Forbes has been playing music since before he left his Dawson Creek high school in 1971. He had a rock band called Crystal Ship, covering garage band songs like "Psychotic Reaction" by the Count Five and tunes by Paul Revere and the Raiders. Forbes was also writing too, arranging the drum builds and bass parts. Crystal Ship broke up in 1970, but Forbes says he kept that band mindset with his solo work when he moved down to Vancouver.

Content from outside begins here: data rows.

(** X11.  [generate_problem] raises in the order of its three lookups: a
    string that names no topic raises [ValueError] whatever the other
    arguments; for a known topic, a difficulty level outside [-3 .. 4]
    raises [IndexError] whatever the grade; for a known topic and a level
    of [-3 .. 4], a grade outside [1 .. 12] raises [ValueError]. *)
Theorem generate_problem_raises :
  forall (topic : string) (difficulty_level student_level : Z) (t : tape Z),
    ((forall topic_enum, MathTopic_of topic <> Ok topic_enum) ->
     generate_problem topic difficulty_level student_level t = Raise ValueError)
    /\ ((exists topic_enum, MathTopic_of topic = Ok topic_enum) ->
        ~ -3 <= difficulty_level <= 4 ->
        generate_problem topic difficulty_level student_level t
        = Raise IndexError)
    /\ ((exists topic_enum, MathTopic_of topic = Ok topic_enum) ->
        -3 <= difficulty_level <= 4 ->
        ~ 1 <= student_level <= 12 ->
        generate_problem topic difficulty_level student_level t
        = Raise ValueError).
Proof.
  intros topic difficulty_level student_level t. unfold generate_problem.
  split; [|split].
  - intro N. destruct (MathTopic_of topic) as [te|e] eqn:E.
    + now contradiction (N te).
    + apply enum_raises_value_error in E. now subst.
  - intros [te ->] N. cbn [bind].
    rewrite index_out_of_range; [reflexivity|]. unfold len. cbn. lia.
  - intros [te ->] L N. cbn [bind].
    destruct (tier_of_level difficulty_level L) as (name & d & I & D & _).
    rewrite I. cbn [bind]. rewrite D. cbn [bind].
    now rewrite (GradeLevel_of_invalid student_level N).
Qed.

Lemma generate_problem_raises_witness :
  (forall topic_enum, MathTopic_of "algebra" <> Ok topic_enum)
  /\ generate_problem "algebra" 9 99 tape_4_10 = Raise ValueError.
Proof.
  assert (N : forall topic_enum, MathTopic_of "algebra" <> Ok topic_enum)
    by (intros te H; discriminate).
  split; [exact N|].
  exact (proj1 (generate_problem_raises "algebra" 9 99 tape_4_10) N).
Defined.

(** X12.  A topic without a generator of its own gets an addition problem:
    for the same arguments and the same state of the random source,
    [generate_problem] yields for it what it yields for [basic_addition],
    apart from the topic and the id. *)
Theorem unmapped_topic_falls_back_to_addition :
  forall (topic : string) (topic_enum : MathTopic)
         (difficulty_level student_level : Z) (t : tape Z),
    MathTopic_of topic = Ok topic_enum ->
    ~ In topic_enum dedicated ->
    let content (r : result (Problem * tape Z)) :=
      match r with
      | Ok (p, t') =>
          Ok (problem_grade_level p, problem_difficulty p, question p,
              answer p, solution_steps p, hints p, explanation p, t')
      | Raise e => Raise e
      end in
    content (generate_problem topic difficulty_level student_level t)
    = content (generate_problem "basic_addition" difficulty_level
                 student_level t).
Proof.
  intros topic topic_enum difficulty_level student_level t Ht N content.
  subst content. unfold generate_problem. rewrite Ht.
  change (MathTopic_of "basic_addition") with (Ok BASIC_ADDITION).
  cbn [bind].
  destruct (index _ (difficulty_level - 1)) as [name|e]; [|reflexivity].
  cbn [bind]. destruct (DifficultyLevel_of name) as [d|e]; [|reflexivity].
  cbn [bind].
  destruct (GradeLevel_of (str_int student_level)) as [g|e]; [|reflexivity].
  cbn [bind].
  assert (G : get_default MathTopic_beq topic_enum _generate_default generators
              = get_default MathTopic_beq BASIC_ADDITION _generate_default
                  generators).
  { destruct topic_enum; try reflexivity;
      exfalso; apply N; unfold dedicated; cbn; tauto. }
  rewrite G.
  destruct (get_default MathTopic_beq BASIC_ADDITION _generate_default
              generators d t) as [problem_data t1].
  destruct (randint 1000 9999 t1) as [n t2]. reflexivity.
Qed.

"I remember when I was first down here playing and one of the local producers, a guy who was in Chilliwack, said 'Oh we could orchestrate your guitar parts,'" says Forbes. "What he was saying was that there was so much there that you could really take, split it up and write arrangements based on the guitar parts."

He grew up in a "country and western household," listening to the likes of Hank Williams, Hank Snow, Wilf Carter and Ernest Tubb.

"Then I was for years the youngest in the family, I had four older sisters and they were bringing home Elvis and Buddy Holly, Gene Vincent and the Everly Brothers," says Forbes. "The Everly Brothers - big, big deal." As Forbes began to have more control over his musical experience, he says, it turned to The Beatles, The Rolling Stones and Bob Dylan.

"Dylan was a real big one when I was 14," he says, and of course the garage bands that his own band would cover.

Forbes' early career would take him on the road with the likes of Santana, Supertramp and famed blues artist John Lee Hooker.

"I was 18, just out of high school in Dawson Creek and I came down here and I ended up on a tour with John Lee, we were travelling in the same station wagon," says Forbes. "I was kind of familiar with him and I knew that Bob Dylan had gotten a break opening for him in the (Greenwich) Village back in 1961, so I knew he played in Bob Dylan's mythology and here he was becoming a part of my mythology as well, I liked that idea."

Forbes says music, for him, is 24/7 and there's always a soundtrack going in his head.

"To me it's just a way of being and its always been that way," he says. "What drives it? I guess it's a passion, I think it's a love of music. It's all I've done since I left school, this has been my job."